Collected data entries:

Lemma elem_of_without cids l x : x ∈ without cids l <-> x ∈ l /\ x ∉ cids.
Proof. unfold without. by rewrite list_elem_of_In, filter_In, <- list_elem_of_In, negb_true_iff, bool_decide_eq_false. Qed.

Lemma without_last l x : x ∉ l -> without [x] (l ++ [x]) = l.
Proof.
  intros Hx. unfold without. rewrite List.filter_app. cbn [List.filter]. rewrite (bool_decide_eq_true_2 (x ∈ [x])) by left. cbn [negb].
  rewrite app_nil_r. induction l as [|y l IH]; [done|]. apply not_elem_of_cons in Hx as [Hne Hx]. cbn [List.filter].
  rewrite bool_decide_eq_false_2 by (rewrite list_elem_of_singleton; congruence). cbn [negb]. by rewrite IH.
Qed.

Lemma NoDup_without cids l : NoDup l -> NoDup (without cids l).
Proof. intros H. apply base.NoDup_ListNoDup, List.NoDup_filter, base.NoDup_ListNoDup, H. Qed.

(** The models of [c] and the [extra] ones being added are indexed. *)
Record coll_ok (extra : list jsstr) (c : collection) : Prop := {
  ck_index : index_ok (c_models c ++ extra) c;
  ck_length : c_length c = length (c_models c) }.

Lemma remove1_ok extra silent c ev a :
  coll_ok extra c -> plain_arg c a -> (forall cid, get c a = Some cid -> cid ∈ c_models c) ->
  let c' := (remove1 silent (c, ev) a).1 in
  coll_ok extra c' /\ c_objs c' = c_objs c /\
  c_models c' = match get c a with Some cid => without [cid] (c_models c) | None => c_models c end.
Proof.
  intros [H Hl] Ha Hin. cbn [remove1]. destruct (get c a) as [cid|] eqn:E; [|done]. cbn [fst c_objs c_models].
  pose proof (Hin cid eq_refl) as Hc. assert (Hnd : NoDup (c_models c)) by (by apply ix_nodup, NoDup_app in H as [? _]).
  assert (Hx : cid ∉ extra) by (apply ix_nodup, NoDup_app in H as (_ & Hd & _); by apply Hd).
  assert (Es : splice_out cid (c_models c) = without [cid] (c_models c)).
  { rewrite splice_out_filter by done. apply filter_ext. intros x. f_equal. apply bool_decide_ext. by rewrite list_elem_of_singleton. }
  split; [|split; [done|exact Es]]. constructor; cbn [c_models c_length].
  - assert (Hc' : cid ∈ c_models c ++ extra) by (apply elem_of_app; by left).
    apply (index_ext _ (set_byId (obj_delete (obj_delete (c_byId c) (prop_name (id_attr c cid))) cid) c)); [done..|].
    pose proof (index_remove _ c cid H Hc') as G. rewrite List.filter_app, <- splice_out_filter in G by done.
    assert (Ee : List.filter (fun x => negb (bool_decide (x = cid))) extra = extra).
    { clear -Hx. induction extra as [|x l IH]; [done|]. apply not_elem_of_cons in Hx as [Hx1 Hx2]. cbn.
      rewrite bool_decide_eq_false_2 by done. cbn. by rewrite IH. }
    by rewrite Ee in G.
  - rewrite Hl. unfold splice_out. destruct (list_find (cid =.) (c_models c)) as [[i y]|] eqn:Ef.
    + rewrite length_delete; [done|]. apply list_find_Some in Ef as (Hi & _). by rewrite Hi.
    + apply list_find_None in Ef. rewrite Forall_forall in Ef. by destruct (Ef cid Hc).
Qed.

...

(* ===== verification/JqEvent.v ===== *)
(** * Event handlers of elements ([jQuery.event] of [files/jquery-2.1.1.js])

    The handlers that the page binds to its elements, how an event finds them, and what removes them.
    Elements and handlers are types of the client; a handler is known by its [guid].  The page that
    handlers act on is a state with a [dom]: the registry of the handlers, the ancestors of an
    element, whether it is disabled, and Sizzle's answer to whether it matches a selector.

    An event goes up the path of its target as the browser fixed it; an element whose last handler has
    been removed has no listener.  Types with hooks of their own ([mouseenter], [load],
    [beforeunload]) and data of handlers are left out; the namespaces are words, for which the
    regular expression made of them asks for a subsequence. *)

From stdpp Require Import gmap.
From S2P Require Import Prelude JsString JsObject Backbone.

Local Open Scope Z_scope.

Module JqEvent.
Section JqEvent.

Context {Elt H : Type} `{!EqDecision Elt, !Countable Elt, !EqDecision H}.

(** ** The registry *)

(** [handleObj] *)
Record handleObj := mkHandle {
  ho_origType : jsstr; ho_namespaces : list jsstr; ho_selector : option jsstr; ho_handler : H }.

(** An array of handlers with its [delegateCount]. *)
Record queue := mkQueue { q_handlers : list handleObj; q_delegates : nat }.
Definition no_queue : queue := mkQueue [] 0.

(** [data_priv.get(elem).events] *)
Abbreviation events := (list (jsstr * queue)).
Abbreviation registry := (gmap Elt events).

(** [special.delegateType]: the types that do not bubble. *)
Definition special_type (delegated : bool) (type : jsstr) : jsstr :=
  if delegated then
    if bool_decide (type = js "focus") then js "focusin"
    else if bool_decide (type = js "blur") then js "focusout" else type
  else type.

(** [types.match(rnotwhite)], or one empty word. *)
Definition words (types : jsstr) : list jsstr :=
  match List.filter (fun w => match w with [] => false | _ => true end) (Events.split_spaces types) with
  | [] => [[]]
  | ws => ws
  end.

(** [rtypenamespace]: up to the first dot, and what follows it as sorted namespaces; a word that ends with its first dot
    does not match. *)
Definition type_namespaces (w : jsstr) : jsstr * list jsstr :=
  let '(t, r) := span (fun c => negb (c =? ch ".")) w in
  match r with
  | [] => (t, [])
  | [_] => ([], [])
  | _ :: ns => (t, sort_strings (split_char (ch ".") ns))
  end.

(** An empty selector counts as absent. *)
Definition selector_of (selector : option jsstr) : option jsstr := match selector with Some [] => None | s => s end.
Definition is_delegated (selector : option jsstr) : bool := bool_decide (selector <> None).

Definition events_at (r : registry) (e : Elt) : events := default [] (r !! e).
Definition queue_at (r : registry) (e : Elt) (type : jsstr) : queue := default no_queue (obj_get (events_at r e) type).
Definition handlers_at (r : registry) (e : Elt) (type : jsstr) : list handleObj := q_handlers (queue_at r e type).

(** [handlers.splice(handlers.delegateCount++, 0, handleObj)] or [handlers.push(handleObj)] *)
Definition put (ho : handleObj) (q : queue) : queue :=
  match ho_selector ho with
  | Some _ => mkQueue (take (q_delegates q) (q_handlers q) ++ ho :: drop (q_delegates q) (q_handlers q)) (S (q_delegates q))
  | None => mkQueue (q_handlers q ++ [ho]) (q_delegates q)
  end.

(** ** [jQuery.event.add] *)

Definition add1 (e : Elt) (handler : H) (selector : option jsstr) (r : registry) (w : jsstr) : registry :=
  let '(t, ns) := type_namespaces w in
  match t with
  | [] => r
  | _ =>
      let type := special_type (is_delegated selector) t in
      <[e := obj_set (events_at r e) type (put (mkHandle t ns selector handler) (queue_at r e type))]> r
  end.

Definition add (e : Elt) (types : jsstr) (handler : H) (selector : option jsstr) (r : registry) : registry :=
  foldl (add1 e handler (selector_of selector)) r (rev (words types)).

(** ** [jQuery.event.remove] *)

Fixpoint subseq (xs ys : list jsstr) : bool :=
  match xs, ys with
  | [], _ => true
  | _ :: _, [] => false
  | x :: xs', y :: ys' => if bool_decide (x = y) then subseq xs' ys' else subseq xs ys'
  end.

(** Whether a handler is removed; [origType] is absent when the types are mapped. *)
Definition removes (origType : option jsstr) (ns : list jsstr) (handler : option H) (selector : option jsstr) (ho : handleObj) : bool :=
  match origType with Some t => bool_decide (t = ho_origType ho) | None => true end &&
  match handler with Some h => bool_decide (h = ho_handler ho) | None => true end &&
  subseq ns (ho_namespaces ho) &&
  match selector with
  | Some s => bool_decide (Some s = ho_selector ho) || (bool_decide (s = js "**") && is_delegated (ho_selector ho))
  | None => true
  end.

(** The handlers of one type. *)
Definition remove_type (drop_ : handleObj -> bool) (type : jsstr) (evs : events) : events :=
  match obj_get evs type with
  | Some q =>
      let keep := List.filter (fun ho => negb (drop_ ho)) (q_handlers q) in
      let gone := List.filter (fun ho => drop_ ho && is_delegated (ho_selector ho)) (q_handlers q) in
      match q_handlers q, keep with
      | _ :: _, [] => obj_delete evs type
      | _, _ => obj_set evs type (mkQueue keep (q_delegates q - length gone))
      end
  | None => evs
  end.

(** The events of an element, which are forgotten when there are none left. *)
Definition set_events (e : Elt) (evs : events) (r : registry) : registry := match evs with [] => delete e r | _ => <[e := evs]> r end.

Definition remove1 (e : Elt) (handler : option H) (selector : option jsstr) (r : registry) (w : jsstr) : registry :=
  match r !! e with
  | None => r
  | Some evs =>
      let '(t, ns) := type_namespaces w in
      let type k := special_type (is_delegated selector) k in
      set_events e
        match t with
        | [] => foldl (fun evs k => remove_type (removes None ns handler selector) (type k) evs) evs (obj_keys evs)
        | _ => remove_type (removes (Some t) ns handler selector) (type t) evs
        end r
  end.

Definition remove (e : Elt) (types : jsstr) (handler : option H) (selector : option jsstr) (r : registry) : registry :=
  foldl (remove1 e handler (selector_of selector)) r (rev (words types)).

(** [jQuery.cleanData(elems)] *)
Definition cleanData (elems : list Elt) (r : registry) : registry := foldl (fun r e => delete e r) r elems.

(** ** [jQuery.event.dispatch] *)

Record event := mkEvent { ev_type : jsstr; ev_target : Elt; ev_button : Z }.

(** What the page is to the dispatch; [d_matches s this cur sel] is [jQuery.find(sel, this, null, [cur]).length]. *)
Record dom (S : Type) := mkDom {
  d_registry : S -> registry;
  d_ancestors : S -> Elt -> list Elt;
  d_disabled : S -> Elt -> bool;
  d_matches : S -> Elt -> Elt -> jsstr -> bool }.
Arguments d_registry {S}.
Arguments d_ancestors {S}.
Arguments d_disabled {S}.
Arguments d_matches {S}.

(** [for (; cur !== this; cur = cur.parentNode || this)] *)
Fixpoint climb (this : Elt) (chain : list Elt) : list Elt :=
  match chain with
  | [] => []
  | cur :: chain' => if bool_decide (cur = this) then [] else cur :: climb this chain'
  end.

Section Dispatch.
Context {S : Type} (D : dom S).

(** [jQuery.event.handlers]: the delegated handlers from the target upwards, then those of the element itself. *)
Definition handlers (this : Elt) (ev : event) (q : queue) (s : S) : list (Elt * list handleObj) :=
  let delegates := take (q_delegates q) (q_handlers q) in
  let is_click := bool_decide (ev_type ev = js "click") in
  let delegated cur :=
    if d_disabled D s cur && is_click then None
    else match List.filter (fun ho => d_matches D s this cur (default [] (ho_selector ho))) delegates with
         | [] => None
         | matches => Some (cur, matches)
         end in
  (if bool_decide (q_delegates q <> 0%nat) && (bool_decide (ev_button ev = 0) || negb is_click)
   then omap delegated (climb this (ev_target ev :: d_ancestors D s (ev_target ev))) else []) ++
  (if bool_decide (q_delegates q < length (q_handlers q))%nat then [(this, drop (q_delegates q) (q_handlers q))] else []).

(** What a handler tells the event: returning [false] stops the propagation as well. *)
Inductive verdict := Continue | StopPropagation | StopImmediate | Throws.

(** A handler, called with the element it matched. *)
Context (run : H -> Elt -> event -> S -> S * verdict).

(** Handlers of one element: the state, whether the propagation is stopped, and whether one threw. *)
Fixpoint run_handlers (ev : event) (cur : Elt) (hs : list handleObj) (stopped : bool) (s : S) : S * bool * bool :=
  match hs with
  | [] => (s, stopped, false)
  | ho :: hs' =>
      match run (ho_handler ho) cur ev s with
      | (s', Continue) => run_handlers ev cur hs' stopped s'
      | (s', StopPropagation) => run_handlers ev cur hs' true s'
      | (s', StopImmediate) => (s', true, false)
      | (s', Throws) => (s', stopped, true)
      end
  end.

» YOUR TASK:
Which lines above run from the one containing "let delegated cur" down to the one containing "(** What a handler"? Repeat exactly those, both ends included, and nothing else.

» FINISHED TASK:
  let delegated cur :=
    if d_disabled D s cur && is_click then None
    else match List.filter (fun ho => d_matches D s this cur (default [] (ho_selector ho))) delegates with
         | [] => None
         | matches => Some (cur, matches)
         end in
  (if bool_decide (q_delegates q <> 0%nat) && (bool_decide (ev_button ev = 0) || negb is_click)
   then omap delegated (climb this (ev_target ev :: d_ancestors D s (ev_target ev))) else []) ++
  (if bool_decide (q_delegates q < length (q_handlers q))%nat then [(this, drop (q_delegates q) (q_handlers q))] else []).

(** What a handler tells the event: returning [false] stops the propagation as well. *)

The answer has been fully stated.